(Stored records)

---

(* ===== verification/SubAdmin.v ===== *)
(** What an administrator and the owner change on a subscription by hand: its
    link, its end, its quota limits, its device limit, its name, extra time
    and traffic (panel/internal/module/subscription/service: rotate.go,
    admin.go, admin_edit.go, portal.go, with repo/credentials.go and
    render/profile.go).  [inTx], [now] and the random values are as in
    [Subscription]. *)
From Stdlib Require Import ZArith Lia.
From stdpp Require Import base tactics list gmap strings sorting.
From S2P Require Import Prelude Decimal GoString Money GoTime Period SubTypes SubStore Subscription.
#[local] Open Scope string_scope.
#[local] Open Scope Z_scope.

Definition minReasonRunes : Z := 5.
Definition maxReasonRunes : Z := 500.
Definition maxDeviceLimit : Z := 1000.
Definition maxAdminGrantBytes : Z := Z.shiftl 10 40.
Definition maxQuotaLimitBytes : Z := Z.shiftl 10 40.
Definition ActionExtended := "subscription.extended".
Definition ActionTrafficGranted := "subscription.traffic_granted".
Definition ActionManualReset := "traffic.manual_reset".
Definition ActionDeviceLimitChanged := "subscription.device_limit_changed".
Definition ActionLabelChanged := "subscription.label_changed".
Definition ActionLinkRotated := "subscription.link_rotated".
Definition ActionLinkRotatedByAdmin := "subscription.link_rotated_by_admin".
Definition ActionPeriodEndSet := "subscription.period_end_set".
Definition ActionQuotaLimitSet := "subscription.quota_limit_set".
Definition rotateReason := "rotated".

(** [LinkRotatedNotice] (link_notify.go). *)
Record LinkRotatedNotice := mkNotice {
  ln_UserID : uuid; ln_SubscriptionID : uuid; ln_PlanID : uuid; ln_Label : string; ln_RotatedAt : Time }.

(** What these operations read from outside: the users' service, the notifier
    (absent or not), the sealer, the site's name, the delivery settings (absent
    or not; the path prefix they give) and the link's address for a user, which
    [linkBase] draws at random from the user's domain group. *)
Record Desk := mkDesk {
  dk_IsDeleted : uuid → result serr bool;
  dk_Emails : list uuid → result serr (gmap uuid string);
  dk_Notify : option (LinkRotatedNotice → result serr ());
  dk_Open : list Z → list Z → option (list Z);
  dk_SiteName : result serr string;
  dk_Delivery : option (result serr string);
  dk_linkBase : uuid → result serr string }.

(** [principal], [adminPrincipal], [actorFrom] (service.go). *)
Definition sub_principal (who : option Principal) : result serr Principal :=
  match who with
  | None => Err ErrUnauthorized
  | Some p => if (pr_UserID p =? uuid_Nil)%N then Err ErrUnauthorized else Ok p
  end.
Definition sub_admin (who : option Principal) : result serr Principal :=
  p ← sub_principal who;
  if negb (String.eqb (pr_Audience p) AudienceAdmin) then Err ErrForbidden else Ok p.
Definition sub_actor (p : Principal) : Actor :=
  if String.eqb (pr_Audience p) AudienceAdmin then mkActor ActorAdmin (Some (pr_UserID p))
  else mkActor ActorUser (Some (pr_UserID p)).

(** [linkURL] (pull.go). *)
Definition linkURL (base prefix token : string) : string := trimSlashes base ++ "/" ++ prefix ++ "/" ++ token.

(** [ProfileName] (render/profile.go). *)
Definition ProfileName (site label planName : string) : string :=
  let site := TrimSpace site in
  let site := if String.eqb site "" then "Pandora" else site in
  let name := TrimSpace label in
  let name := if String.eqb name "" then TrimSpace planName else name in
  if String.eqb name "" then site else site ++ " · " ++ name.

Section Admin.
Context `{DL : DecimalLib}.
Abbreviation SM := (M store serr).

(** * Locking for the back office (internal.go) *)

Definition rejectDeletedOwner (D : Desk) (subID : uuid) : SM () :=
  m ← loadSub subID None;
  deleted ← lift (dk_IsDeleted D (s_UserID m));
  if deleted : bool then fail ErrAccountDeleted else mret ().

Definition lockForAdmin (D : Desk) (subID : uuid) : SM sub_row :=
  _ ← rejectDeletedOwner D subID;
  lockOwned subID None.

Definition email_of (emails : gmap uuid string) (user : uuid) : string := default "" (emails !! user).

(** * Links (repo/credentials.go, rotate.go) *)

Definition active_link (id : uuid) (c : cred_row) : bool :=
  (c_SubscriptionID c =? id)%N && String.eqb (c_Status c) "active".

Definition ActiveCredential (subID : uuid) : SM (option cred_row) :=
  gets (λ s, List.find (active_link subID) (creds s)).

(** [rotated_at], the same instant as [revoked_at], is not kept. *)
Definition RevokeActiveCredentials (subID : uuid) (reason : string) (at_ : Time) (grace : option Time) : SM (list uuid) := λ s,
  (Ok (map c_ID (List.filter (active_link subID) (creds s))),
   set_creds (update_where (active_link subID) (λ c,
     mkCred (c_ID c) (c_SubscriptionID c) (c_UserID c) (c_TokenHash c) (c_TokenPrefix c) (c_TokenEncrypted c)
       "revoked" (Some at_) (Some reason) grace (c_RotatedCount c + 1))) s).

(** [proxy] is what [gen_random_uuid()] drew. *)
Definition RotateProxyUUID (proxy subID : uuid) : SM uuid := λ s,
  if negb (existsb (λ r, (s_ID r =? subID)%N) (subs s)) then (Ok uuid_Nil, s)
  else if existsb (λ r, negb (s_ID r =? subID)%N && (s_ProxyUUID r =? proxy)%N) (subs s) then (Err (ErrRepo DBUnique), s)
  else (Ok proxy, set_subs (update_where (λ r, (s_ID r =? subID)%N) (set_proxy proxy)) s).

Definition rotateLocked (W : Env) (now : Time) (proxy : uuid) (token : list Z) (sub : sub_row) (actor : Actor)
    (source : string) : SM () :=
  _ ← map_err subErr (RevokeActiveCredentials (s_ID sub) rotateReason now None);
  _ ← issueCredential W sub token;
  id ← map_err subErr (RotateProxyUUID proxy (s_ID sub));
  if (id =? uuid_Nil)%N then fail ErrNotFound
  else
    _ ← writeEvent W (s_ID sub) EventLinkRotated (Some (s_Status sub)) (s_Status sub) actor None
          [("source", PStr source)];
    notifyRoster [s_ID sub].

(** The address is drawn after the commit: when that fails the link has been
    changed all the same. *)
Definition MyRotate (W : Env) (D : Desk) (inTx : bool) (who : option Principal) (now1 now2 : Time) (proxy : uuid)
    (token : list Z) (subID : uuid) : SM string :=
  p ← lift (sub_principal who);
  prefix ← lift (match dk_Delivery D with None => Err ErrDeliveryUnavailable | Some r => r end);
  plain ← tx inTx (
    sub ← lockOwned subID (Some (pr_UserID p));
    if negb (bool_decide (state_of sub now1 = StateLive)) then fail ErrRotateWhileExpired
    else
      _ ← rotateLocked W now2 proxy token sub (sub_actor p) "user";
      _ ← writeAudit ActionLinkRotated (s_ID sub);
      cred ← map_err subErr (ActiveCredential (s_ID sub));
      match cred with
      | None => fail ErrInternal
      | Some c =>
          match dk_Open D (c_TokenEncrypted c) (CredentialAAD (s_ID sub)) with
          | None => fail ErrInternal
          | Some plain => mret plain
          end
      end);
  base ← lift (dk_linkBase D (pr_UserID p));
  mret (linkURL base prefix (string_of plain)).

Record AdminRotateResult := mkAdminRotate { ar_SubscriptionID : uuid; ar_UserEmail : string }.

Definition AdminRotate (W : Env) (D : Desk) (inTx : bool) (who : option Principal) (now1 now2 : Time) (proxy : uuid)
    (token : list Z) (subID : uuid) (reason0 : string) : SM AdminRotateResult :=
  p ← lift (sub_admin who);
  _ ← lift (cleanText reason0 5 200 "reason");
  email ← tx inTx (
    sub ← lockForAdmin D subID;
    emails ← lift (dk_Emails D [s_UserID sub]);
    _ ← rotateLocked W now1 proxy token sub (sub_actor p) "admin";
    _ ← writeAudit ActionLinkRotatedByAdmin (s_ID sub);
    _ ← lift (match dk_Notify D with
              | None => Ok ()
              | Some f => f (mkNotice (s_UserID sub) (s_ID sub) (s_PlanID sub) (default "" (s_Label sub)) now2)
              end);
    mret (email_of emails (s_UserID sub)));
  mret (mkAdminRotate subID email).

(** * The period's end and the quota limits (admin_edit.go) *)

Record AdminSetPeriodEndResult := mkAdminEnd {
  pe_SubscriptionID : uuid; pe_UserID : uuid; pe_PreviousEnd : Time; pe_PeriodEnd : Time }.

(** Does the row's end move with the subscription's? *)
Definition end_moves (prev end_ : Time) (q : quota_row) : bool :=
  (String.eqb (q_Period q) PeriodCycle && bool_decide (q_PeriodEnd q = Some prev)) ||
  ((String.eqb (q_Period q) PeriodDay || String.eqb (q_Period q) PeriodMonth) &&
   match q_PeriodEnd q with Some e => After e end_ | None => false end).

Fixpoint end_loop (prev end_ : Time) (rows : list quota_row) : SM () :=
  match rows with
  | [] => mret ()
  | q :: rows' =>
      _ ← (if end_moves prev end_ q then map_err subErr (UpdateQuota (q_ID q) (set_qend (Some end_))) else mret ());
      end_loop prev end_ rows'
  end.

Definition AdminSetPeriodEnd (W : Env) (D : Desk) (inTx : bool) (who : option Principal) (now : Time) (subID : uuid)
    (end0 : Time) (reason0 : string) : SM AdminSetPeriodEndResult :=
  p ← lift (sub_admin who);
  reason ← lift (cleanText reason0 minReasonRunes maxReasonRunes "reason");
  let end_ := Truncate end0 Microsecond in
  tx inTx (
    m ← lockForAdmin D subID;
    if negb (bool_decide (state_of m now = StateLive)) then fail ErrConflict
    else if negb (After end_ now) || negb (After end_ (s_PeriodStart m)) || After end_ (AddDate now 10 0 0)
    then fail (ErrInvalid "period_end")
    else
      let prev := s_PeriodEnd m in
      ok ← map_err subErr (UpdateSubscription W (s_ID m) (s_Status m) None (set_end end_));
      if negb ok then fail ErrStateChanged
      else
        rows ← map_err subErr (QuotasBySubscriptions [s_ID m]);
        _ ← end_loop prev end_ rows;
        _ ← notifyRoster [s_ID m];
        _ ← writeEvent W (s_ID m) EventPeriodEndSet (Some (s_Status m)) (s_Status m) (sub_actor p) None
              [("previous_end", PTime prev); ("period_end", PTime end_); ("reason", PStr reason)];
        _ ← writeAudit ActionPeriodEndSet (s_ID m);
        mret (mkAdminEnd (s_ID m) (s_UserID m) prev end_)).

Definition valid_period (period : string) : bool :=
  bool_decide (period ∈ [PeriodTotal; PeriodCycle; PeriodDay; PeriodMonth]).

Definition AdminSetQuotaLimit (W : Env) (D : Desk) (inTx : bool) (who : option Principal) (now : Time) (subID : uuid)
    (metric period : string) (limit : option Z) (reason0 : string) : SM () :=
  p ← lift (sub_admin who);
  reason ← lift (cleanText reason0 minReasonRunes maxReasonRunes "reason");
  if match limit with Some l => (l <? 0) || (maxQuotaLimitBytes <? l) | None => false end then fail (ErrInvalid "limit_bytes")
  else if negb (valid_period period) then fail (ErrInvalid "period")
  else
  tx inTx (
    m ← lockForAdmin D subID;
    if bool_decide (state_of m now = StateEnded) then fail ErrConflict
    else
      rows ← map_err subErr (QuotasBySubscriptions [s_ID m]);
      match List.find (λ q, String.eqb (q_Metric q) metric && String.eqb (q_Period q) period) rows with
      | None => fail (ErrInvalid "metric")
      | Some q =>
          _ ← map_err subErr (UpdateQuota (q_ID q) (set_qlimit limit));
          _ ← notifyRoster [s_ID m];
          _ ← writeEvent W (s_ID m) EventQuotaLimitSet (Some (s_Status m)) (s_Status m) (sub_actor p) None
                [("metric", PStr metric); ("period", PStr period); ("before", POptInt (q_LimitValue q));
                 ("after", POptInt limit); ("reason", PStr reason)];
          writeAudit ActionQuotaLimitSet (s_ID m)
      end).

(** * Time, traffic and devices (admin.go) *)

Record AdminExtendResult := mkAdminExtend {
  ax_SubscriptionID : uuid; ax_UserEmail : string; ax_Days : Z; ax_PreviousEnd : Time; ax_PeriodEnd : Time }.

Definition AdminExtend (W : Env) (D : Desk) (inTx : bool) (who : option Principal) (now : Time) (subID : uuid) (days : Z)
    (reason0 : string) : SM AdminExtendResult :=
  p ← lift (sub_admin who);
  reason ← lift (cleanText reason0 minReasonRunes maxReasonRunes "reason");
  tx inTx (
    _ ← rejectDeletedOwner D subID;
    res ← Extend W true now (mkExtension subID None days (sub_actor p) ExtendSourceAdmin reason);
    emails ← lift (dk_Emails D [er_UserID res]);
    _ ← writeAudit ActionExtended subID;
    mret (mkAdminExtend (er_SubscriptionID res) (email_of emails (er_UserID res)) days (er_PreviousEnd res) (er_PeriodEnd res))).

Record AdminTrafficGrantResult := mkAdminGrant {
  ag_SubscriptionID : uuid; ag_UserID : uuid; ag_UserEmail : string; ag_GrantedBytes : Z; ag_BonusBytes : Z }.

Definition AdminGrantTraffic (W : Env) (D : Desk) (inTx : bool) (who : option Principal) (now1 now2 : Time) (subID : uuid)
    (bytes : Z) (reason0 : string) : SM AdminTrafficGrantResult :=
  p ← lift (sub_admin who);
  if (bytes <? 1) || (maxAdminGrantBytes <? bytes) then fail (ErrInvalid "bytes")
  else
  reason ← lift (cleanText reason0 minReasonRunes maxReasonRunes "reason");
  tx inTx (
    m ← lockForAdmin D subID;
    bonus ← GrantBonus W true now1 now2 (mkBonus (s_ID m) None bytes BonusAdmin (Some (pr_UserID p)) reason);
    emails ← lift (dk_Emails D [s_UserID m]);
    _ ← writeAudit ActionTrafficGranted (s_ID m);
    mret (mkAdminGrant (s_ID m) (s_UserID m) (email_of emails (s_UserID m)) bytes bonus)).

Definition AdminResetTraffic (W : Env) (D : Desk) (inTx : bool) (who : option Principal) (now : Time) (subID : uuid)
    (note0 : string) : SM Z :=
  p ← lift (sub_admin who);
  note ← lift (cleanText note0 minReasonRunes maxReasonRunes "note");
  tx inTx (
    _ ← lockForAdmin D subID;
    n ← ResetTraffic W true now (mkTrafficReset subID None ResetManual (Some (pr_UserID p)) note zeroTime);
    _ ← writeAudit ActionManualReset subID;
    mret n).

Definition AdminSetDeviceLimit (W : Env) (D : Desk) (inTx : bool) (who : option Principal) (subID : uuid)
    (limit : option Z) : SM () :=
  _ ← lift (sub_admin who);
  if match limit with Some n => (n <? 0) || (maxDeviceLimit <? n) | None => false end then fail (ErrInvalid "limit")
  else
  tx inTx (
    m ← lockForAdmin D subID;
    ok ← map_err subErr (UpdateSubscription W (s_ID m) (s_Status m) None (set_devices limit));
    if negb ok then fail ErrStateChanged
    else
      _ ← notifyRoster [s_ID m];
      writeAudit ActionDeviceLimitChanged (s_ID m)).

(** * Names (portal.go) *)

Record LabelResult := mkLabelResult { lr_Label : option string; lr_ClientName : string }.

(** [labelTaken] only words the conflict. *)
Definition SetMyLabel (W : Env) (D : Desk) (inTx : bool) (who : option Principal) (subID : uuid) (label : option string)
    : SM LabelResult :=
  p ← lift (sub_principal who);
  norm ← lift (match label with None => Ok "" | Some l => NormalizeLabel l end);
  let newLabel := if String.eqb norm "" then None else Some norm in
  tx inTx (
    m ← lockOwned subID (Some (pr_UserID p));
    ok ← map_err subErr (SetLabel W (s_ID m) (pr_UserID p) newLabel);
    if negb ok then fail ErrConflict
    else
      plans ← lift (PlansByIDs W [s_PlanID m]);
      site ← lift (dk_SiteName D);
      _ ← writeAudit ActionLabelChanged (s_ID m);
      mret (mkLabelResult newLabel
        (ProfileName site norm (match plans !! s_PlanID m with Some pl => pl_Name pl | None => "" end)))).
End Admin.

---

#### Activity:
Copy every line of the records above, starting with the first, up to and including the line containing "admin.go, admin_edit.go, portal.go, with".

#### Result of the exercise:
(* ===== verification/SubAdmin.v ===== *)
(** What an administrator and the owner change on a subscription by hand: its
    link, its end, its quota limits, its device limit, its name, extra time
    and traffic (panel/internal/module/subscription/service: rotate.go,
    admin.go, admin_edit.go, portal.go, with repo/credentials.go and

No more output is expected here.